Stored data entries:

--- START ---

(* ===== verification/WrapperBase.v ===== *)
(** * The wrapper generators: [ForwardWrapperBase] and [ReverseWrapperBase] of
    [pybindgen/typehandlers/base.py]

    The generators drive the type handlers through the interface below and
    compose the text they produced.  What a subclass supplies (the code of the
    call, the hooks, the class attributes) is a field of the wrapper. *)
From S2P Require Import Prelude.
From S2P Require Import CodeSink.
From S2P Require Import CodeBlock.
From S2P Require Import Wrapper.
From S2P Require Import CTypeParser.
From S2P Require Import TypeHandler.
From S2P Require Import HandlerOps.
From S2P Require Import NumericTypes.

(** ** What a generator uses of a type handler

    The handlers of C++ classes have a [py_name] attribute and may have a
    [custodian]. *)

Record param_handler : Type := MkParamHandler {
  ph_ctype : string;
  ph_name : string;
  ph_convert_python_to_c : wrapper -> ST world unit;
  ph_convert_c_to_python : wrapper -> ST world unit;
  ph_custodian : option Z;
  ph_has_py_name : bool
}.

Record return_handler : Type := MkReturnHandler {
  rh_ctype : string;
  rh_ctype_no_const : string;
  rh_REQUIRES_ASSIGNMENT_CONSTRUCTOR : bool;
  rh_c_error_return : res string;
  rh_convert_python_to_c : wrapper -> ST world unit;
  rh_convert_c_to_python : wrapper -> ST world unit;
  rh_custodian : option Z;
  rh_return_internal_reference : bool;
  rh_has_py_name : bool
}.

Definition param_handler_of (c : param_class) (p : param) : param_handler :=
  MkParamHandler (p_ctype p) (p_name p) (pc_convert_python_to_c c p)
    (pc_convert_c_to_python c p) None false.
Definition return_handler_of (c : ret_class) (r : retval) : return_handler :=
  MkReturnHandler (r_ctype r) (show (tt_ctype_no_const (r_traits r))) false
    (Ok (rc_c_error_return c)) (rc_convert_python_to_c c r) (rc_convert_c_to_python c r)
    None false false.

(** The target of the generated text, next to the objects of the wrapper. *)
Record gen : Type := Gen { g_world : world; g_out : code_sink }.

Definition in_world {A} (m : ST world A) : ST gen A :=
  fun g => let '(s, r) := m (g_world g) in (Gen s (g_out g), r).
Definition out (f : code_sink -> res code_sink) : ST gen unit :=
  fun g => match f (g_out g) with
           | Ok k => (Gen (g_world g) k, Ok tt)
           | Raise e => (g, Raise e)
           end.
Definition out_writeln (line : string) : ST gen unit := out (fun k => Ok (writeln k line)).

Definition set_heap (s : world) (h : heap) : world :=
  World h (wd_build_params s) (wd_parse_params s) (wd_call_params s) (wd_meth_flags s)
    (wd_py_names s).

(** [self.before_call.sink.flush_to(code_sink)] *)
Definition flush_block (i : nat) : ST gen unit :=
  b <- in_world (on_heap (deref h_blocks i)) ;;
  fun g => match flush_to (cb_sink b) (g_out g) with
           | Raise e => (g, Raise e)
           | Ok (k, o) =>
               let s := g_world g in
               (Gen (set_heap s (fst (set_block i
                      (MkBlock k (cb_predecessor b) (cb_cleanup_actions b)
                         (cb_last_cleanup_position b) (cb_error_return b) (cb_declarations b))
                      (wd_heap s)))) o, Ok tt)
           end.

(** [self.declarations.get_code_sink().flush_to(code_sink)] *)
Definition flush_declarations (i : nat) : ST gen unit :=
  d <- in_world (on_heap (deref h_scopes i)) ;;
  fun g => match flush_to (ds_declarations d) (g_out g) with
           | Raise e => (g, Raise e)
           | Ok (k, o) =>
               let s := g_world g in
               (Gen (set_heap s (fst (set_scope i (MkScope k (ds_declared_variables d))
                                        (wd_heap s)))) o, Ok tt)
           end.

(** [.clear()] of the parameter lists and resetting [call_params] and
    [meth_flags] *)
Definition clear_lists : ST world unit :=
  st_modify (fun s => World (wd_heap s) [] [] [] [] (wd_py_names s)).
Definition clear_params : ST world unit :=
  st_modify (fun s => World (wd_heap s) [] [] (wd_call_params s) (wd_meth_flags s)
    (wd_py_names s)).
(* ===== verification/Overloading.v ===== *)
(** * Overloading: [pybindgen/overloading.py]

    [vector_counter], which enumerates combinations, and [OverloadedWrapper],
    which generates one Python wrapper for several prototypes. *)
From S2P Require Import Prelude.
From S2P Require Import CodeSink.
From S2P Require Import Utils.
From S2P Require Import Format.

(** ** [vector_counter] *)

Section vector_counter.
Context {A : Type}.

(** A position of the counter: the list it runs over, what its iterator has
    left, and its current value. *)
Record counter : Type := Counter { c_full : list A; c_left : list A; c_value : A }.

(** The [for idx] loop of one round, over the counters from the last to the
    first: restart those that are exhausted, advance the first that is not;
    [None] when all were exhausted.  A list that cannot be restarted is empty,
    and its [StopIteration] ends the generator too. *)
Fixpoint advance (cs : list counter) : option (list counter) :=
  match cs with
  | [] => None
  | c :: cs' =>
      match c_left c with
      | v :: more => Some (Counter (c_full c) more v :: cs')
      | [] =>
          match c_full c with
          | [] => None
          | v :: more =>
              match advance cs' with
              | Some cs'' => Some (Counter (c_full c) more v :: cs'')
              | None => None
              end
          end
      end
  end.

Definition counter_values (cs : list counter) : list A := rev (map c_value cs).

(** The [while 1] loop: the values it yields; running out of fuel is explicit. *)
Fixpoint counter_loop (fuel : nat) (cs : list counter) : res (list (list A)) :=
  match fuel with
  | O => Raise OutOfFuel
  | S fuel' =>
      match advance cs with
      | None => Ok []
      | Some cs' => l <-? counter_loop fuel' cs' ;; Ok (counter_values cs' :: l)
      end
  end.

(** The iterators before the loop: all but the last have given their first value;
    an empty list among those ends the generator at once. *)
Fixpoint start_counters (vec : list (list A)) : option (list counter) :=
  match vec with
  | [] => Some []
  | [] :: _ => None
  | (v :: more) :: vec' =>
      match start_counters vec' with
      | Some cs => Some (Counter (v :: more) more v :: cs)
      | None => None
      end
  end.

Definition vector_counter_fuel (fuel : nat) (vec : list (list A)) : res (list (list A)) :=
  match rev vec with
  | [] => Raise IndexError
  | last :: before =>
      match start_counters (rev before) with
      | None => Ok []
      | Some cs =>
          match last with
          | [] => Raise IndexError
          | v :: _ => counter_loop fuel (Counter last last v :: rev cs)
          end
      end
  end.

(** The number of combinations bounds the rounds. *)
Definition combinations (vec : list (list A)) : nat :=
  fold_right (fun l n => length l * n)%nat 1%nat vec.
Definition vector_counter (vec : list (list A)) : res (list (list A)) :=
  vector_counter_fuel (S (combinations vec)) vec.

(** The specification: the combinations in lexicographic order. *)
Fixpoint product (vec : list (list A)) : list (list A) :=
  match vec with
  | [] => [[]]
  | l :: vec' => flat_map (fun x => map (cons x) (product vec')) l
  end.
End vector_counter.
Arguments counter A : clear implicits.

(** ** [OverloadedWrapper] *)

(** What an overloaded wrapper calls on its wrappers, which are known by a
    number; [W] is the state they live in. *)
Class WrapperOps (W : Type) : Type := {
  get_flags : nat -> ST W (gset string);
  set_force_parse : nat -> Z -> ST W unit;
  set_error : nat -> string -> ST W unit;
  generate_wrapper : nat -> option string -> list string -> ST (W * code_sink) (option string);
  reset_wrapper : nat -> ST W unit;
  wrapper_base_name : W -> nat -> option string;
  wrapper_name_of : W -> nat -> option string;
  wrapper_return_of : W -> nat -> option string;
  wrapper_args_of : W -> nat -> option (list string);
  section_of : W -> nat -> option string;
  method_def_of : nat -> string -> ST W string;
  needs_overloading_interface : W -> nat -> bool;
  on_error : option (nat -> pyexn -> ST W bool)
}.

Section overloaded.
Context {W : Type} `{!WrapperOps W}.

(** The attributes of an [OverloadedWrapper], next to the wrappers' state. *)
Record overloaded : Type := Overloaded {
  ov_world : W;
  ov_wrappers : list nat;
  ov_all_wrappers : option (list nat);
  ov_wrapper_actual_name : option string;
  ov_wrapper_return : option string;
  ov_wrapper_args : option (list string);
  ov_pystruct : string
}.

Definition on_world {B} (m : ST W B) : ST overloaded B :=
  fun s => let '(w, r) := m (ov_world s) in
           (Overloaded w (ov_wrappers s) (ov_all_wrappers s) (ov_wrapper_actual_name s)
              (ov_wrapper_return s) (ov_wrapper_args s) (ov_pystruct s), r).
Definition set_wrappers (ws : list nat) : ST overloaded unit :=
  st_modify (fun s => Overloaded (ov_world s) ws (ov_all_wrappers s) (ov_wrapper_actual_name s)
    (ov_wrapper_return s) (ov_wrapper_args s) (ov_pystruct s)).

Definition add (wrapper : nat) : ST overloaded nat :=
  s <- st_get (fun s => ov_wrappers s) ;; set_wrappers (s ++ [wrapper]) ;;; st_ret wrapper.

(** [list.remove] *)
Fixpoint remove_first (x : nat) (l : list nat) : list nat :=
  match l with
  | [] => []
  | y :: l' => if Nat.eqb x y then l' else y :: remove_first x l'
  end.
Definition remove_wrapper (w : nat) : ST overloaded unit :=
  ws <- st_get (fun s => ov_wrappers s) ;; set_wrappers (remove_first w ws).

(** [settings.error_handler] for a wrapper. *)
Definition handler_for (w : nat) : error_handler W :=
  match on_error with None => None | Some h => Some (h w) end.

(** [settings.error_handler.handle_error(wrapper, ex, tb)]; [ex] is a variable of
    the function, which may not have been bound yet. *)
Definition report (w : nat) (ex : option pyexn) : ST overloaded unit :=
  match on_error with
  | None => st_raise AttributeError
  | Some h =>
      match ex with
      | None => st_raise NameError
      | Some e => on_world (h w e) ;;; st_ret tt
      end
  end.

(** [except utils.SkipWrapper] *)
Definition skipping {B} (m : ST overloaded B) : ST overloaded (option B) :=
  st_catch (b <- m ;; st_ret (Some b))
    (fun e => match e with SkipWrapper => st_ret None | _ => st_raise e end).

(** One round of the loop over the wrappers: [true] when a wrapper was removed,
    with the value of [ex]. *)
Fixpoint flags_pass (ws : list nat) (existing_flags : option (gset string)) (ex : option pyexn)
    : ST overloaded (bool * option pyexn) :=
  match ws with
  | [] => st_ret (false, ex)
  | w :: rest =>
      r <- skipping (on_world (call_with_error_handling (handler_for w) (get_flags w)
                                 default_exceptions)) ;;
      match r with
      | None =>
          remove_wrapper w ;;; report w (Some SkipWrapper) ;;; st_ret (true, Some SkipWrapper)
      | Some wrapper_flags =>
          match existing_flags with
          | None => flags_pass rest (Some wrapper_flags) ex
          | Some flags =>
              if bool_decide (wrapper_flags = flags) then flags_pass rest existing_flags ex
              else remove_wrapper w ;;; report w ex ;;; st_ret (true, ex)
          end
      end
  end.

(** [while modified] *)
Fixpoint normalize_loop (fuel : nat) (ex : option pyexn) : ST overloaded unit :=
  match fuel with
  | O => st_raise OutOfFuel
  | S fuel' =>
      ws <- st_get (fun s => ov_wrappers s) ;;
      r <- flags_pass ws None ex ;;
      if r.1 : bool then normalize_loop fuel' r.2 else st_ret tt
  end.

Definition normalize_py_method_flags : ST overloaded unit :=
  ws <- st_get (fun s => ov_wrappers s) ;;
  if Nat.eqb (length ws) 1 then st_ret tt
  else
    st_iter (fun w => on_world (set_force_parse w 2)) ws ;;;
    normalize_loop (S (length ws)) None.

Definition compute_all_wrappers : ST overloaded unit :=
  st_modify (fun s => Overloaded (ov_world s) (ov_wrappers s) (Some (ov_wrappers s))
    (ov_wrapper_actual_name s) (ov_wrapper_return s) (ov_wrapper_args s) (ov_pystruct s)).

Definition reset_code_generation_state : ST overloaded unit :=
  compute_all_wrappers ;;;
  ws <- st_get (fun s => ov_wrappers s) ;;
  st_iter (fun w => on_world (reset_wrapper w)) ws.

(** ** The aggregator *)

(** The arguments of a delegate. *)
Definition delegate_args (flags : gset string) (number : nat) : list string :=
  ["self"] ++ (if bool_decide ("METH_VARARGS" ∈ flags) then ["args"] else [])
  ++ (if bool_decide ("METH_KEYWORDS" ∈ flags) then ["kwargs"] else [])
  ++ ["&exceptions[" +:+ pretty number +:+ "]"].

Definition decref_exception (i : nat) : sink_op :=
  OpWrite ("Py_DECREF(exceptions[" +:+ pretty i +:+ "]);").

(** The attempt of one delegate. *)
Definition delegate_ops (flags : gset string) (number : nat) (delegate_wrapper : string)
    : list sink_op :=
  [OpWrite ("retval = " +:+ delegate_wrapper +:+ "(" +:+ join ", " (delegate_args flags number)
            +:+ ");");
   OpWrite ("if (!exceptions[" +:+ pretty number +:+ "]) {");
   OpIndent 4]
  ++ map decref_exception (seq 0 number)
  ++ [OpWrite "return retval;"; OpUnindent; OpWrite "}"].

Definition error_item_ops (i : nat) : list sink_op :=
  [OpWrite ("PyList_SET_ITEM(error_list, " +:+ pretty i +:+ ", PyObject_Str(exceptions["
            +:+ pretty i +:+ "]));");
   decref_exception i].

(** The calls on the sink that write the main wrapper. *)
Definition aggregator_ops (RETURN_TYPE ERROR_RETURN prototype_line : string)
    (flags : gset string) (delegate_wrappers : list string) : list sink_op :=
  let n := length delegate_wrappers in
  [OpWrite prototype_line; OpWrite "{"; OpIndent 4;
   OpWrite (RETURN_TYPE +:+ " retval;");
   OpWrite "PyObject *error_list;";
   OpWrite ("PyObject *exceptions[" +:+ pretty n +:+ "] = {0,};")]
  ++ List.concat (imap (delegate_ops flags) delegate_wrappers)
  ++ [OpWrite ("error_list = PyList_New(" +:+ pretty n +:+ ");")]
  ++ List.concat (map error_item_ops (seq 0 n))
  ++ [OpWrite "PyErr_SetObject(PyExc_TypeError, error_list);";
      OpWrite "Py_DECREF(error_list);";
      OpWrite ERROR_RETURN; OpUnindent; OpWrite "}"].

--- END ---

_WHAT TO DO_
Exactly the lines from the start of the entries through the one bearing "rh_custodian : option Z;" are to be output, with both ends included.

_PROBLEM SOLUTION_
(* ===== verification/WrapperBase.v ===== *)
(** * The wrapper generators: [ForwardWrapperBase] and [ReverseWrapperBase] of
    [pybindgen/typehandlers/base.py]

    The generators drive the type handlers through the interface below and
    compose the text they produced.  What a subclass supplies (the code of the
    call, the hooks, the class attributes) is a field of the wrapper. *)
From S2P Require Import Prelude.
From S2P Require Import CodeSink.
From S2P Require Import CodeBlock.
From S2P Require Import Wrapper.
From S2P Require Import CTypeParser.
From S2P Require Import TypeHandler.
From S2P Require Import HandlerOps.
From S2P Require Import NumericTypes.

(** ** What a generator uses of a type handler

    The handlers of C++ classes have a [py_name] attribute and may have a
    [custodian]. *)

Record param_handler : Type := MkParamHandler {
  ph_ctype : string;
  ph_name : string;
  ph_convert_python_to_c : wrapper -> ST world unit;
  ph_convert_c_to_python : wrapper -> ST world unit;
  ph_custodian : option Z;
  ph_has_py_name : bool
}.

Record return_handler : Type := MkReturnHandler {
  rh_ctype : string;
  rh_ctype_no_const : string;
  rh_REQUIRES_ASSIGNMENT_CONSTRUCTOR : bool;
  rh_c_error_return : res string;
  rh_convert_python_to_c : wrapper -> ST world unit;
  rh_convert_c_to_python : wrapper -> ST world unit;
  rh_custodian : option Z;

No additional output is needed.